Entries taken from a collection:
________

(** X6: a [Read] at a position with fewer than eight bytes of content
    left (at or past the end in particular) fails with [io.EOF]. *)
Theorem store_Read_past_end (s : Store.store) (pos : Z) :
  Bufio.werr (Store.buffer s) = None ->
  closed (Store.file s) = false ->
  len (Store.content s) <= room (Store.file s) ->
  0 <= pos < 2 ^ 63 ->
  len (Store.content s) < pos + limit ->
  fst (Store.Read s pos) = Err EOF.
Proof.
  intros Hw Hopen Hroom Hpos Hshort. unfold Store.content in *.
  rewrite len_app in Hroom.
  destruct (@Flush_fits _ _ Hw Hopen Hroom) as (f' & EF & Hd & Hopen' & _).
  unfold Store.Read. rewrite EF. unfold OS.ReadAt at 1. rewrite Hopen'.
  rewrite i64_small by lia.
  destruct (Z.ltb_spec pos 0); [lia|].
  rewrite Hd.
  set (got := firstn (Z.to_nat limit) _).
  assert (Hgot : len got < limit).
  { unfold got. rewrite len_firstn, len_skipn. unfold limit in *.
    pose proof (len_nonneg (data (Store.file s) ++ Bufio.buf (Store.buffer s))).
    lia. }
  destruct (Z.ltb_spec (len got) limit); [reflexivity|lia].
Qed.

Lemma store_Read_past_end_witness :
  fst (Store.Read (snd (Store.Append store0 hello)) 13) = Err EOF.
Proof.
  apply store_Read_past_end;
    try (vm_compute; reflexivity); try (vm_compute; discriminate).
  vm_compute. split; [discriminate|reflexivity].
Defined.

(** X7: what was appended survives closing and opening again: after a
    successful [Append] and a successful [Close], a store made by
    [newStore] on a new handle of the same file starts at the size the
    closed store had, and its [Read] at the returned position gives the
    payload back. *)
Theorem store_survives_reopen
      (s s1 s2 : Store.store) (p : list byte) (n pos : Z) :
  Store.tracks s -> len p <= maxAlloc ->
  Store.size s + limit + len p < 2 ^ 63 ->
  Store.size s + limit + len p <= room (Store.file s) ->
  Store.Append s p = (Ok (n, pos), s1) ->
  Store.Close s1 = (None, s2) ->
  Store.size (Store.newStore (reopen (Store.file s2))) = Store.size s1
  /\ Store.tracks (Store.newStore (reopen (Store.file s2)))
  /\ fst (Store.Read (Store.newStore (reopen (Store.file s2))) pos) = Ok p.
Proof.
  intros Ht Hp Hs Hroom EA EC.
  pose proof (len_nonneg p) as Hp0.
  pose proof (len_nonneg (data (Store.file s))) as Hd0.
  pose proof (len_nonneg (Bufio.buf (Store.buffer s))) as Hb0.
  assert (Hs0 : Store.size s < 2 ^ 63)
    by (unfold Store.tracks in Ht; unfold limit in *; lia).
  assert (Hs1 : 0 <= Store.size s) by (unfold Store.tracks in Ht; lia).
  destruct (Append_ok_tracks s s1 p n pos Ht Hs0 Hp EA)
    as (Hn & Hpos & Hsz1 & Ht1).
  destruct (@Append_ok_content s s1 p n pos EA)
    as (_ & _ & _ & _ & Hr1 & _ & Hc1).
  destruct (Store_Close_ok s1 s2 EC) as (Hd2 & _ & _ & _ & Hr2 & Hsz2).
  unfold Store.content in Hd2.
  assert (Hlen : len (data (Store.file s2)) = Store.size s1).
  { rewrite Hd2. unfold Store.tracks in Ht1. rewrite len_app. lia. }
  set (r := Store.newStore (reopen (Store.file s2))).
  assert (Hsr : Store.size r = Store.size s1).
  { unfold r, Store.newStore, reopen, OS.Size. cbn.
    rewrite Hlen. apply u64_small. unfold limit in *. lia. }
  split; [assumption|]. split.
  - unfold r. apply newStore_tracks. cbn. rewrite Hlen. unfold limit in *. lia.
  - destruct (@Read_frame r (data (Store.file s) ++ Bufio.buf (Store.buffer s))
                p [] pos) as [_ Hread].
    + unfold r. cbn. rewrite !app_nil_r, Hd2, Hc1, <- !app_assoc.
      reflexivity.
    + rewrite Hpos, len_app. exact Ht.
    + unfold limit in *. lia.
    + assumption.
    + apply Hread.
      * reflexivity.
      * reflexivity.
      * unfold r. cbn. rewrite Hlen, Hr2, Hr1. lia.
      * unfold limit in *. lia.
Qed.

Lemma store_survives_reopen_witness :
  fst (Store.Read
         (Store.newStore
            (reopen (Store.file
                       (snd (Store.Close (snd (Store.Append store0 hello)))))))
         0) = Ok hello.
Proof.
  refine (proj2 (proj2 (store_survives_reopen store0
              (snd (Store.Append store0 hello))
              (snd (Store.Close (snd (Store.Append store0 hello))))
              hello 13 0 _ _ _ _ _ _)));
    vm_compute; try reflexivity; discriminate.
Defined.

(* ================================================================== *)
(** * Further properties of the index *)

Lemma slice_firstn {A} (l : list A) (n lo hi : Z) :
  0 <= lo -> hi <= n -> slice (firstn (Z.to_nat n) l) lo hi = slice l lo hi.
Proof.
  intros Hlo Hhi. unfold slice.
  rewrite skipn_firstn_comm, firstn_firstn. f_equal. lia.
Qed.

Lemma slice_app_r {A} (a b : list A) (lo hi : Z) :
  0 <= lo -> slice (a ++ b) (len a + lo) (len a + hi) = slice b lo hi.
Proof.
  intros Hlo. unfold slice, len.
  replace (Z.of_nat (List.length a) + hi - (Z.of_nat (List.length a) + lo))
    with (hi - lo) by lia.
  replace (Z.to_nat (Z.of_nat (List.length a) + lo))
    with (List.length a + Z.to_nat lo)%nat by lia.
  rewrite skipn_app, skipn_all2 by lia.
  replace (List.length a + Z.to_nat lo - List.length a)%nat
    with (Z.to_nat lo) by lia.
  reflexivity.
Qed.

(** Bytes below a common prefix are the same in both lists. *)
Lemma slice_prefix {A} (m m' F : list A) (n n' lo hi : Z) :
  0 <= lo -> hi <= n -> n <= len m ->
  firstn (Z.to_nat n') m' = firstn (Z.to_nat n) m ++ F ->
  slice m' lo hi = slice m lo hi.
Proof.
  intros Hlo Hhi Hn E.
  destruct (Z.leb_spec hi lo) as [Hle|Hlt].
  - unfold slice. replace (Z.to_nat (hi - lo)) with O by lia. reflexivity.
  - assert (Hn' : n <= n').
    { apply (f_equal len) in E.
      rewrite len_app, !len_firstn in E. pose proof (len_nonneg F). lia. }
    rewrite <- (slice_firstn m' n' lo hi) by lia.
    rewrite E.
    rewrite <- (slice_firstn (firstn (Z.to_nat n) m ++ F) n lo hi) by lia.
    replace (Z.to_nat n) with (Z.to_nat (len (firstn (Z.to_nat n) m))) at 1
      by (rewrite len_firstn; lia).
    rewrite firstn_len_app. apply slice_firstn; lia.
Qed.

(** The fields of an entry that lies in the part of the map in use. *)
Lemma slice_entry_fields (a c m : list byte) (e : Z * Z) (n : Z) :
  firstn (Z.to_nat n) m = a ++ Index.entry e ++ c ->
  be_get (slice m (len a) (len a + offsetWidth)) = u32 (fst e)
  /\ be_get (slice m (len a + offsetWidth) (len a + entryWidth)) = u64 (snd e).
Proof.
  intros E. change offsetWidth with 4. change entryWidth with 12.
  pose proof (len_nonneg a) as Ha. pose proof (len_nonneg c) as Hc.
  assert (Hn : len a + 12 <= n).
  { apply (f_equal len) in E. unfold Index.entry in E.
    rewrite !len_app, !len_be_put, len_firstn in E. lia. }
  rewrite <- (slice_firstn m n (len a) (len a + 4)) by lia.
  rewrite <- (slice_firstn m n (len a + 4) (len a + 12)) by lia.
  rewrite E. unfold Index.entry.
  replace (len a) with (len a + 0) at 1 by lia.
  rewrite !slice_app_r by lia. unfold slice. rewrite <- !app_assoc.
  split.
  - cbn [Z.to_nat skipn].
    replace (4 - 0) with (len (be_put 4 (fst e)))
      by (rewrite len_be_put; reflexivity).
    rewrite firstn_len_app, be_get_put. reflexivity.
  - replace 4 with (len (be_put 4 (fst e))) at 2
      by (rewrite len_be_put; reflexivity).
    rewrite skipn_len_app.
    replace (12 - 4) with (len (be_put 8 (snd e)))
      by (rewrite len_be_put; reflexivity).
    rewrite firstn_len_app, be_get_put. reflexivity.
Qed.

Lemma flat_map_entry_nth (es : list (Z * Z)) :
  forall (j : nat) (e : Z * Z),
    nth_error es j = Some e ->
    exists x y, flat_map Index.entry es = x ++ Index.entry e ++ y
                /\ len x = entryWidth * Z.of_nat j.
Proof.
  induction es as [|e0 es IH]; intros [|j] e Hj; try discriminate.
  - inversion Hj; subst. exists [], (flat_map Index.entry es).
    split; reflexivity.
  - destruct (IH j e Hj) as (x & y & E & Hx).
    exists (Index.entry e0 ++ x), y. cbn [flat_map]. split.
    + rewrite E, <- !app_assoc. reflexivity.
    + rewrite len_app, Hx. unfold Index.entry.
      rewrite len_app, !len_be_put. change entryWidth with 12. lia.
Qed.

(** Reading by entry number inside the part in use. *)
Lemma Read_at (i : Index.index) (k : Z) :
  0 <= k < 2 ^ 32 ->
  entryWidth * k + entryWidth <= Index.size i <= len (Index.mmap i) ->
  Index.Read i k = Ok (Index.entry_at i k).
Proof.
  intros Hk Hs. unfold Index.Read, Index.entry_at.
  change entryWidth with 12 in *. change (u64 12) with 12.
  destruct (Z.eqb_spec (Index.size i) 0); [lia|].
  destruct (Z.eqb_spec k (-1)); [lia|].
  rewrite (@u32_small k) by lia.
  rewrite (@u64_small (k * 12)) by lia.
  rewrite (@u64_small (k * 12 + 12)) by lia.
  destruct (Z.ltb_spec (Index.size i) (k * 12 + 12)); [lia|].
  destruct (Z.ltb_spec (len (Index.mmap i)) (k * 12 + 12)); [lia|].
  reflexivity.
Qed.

________

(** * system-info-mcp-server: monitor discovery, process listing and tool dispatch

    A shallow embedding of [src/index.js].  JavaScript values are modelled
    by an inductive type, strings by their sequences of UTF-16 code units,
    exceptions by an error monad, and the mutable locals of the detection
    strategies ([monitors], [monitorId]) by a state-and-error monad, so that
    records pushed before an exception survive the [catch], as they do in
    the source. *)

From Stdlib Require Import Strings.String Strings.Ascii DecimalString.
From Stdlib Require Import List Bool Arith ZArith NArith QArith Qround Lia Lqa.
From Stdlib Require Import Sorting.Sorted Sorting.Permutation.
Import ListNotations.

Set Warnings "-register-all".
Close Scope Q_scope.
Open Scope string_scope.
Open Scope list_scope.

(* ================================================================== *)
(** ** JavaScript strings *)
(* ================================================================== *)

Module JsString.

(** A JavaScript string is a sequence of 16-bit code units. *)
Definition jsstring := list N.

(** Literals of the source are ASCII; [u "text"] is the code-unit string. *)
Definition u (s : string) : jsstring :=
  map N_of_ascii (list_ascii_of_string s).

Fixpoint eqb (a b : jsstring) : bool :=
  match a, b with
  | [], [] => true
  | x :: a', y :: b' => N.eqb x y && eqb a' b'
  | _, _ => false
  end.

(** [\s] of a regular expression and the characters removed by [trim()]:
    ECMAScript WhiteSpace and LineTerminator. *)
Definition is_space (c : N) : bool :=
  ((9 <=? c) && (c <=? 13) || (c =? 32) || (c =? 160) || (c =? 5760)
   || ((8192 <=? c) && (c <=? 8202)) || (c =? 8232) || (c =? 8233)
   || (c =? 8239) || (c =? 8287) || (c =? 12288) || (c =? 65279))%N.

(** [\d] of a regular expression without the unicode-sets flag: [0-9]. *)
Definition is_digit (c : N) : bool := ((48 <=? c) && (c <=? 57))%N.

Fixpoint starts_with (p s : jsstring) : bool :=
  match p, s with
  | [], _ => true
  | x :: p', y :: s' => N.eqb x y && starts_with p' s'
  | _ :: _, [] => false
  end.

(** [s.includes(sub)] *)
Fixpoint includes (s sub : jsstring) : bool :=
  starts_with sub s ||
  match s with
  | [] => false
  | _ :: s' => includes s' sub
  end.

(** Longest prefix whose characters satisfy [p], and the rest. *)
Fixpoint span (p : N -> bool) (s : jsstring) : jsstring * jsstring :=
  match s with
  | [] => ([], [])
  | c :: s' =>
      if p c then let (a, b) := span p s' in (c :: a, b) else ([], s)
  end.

________

In the entries above, the lines between the one holding "assert (Hn : len a + 12 <= n)." and the one holding "rewrite <- (slice_firstn m n (len a)", inclusive, are to be printed exactly as written, and those alone.

  assert (Hn : len a + 12 <= n).
  { apply (f_equal len) in E. unfold Index.entry in E.
    rewrite !len_app, !len_be_put, len_firstn in E. lia. }
  rewrite <- (slice_firstn m n (len a) (len a + 4)) by lia.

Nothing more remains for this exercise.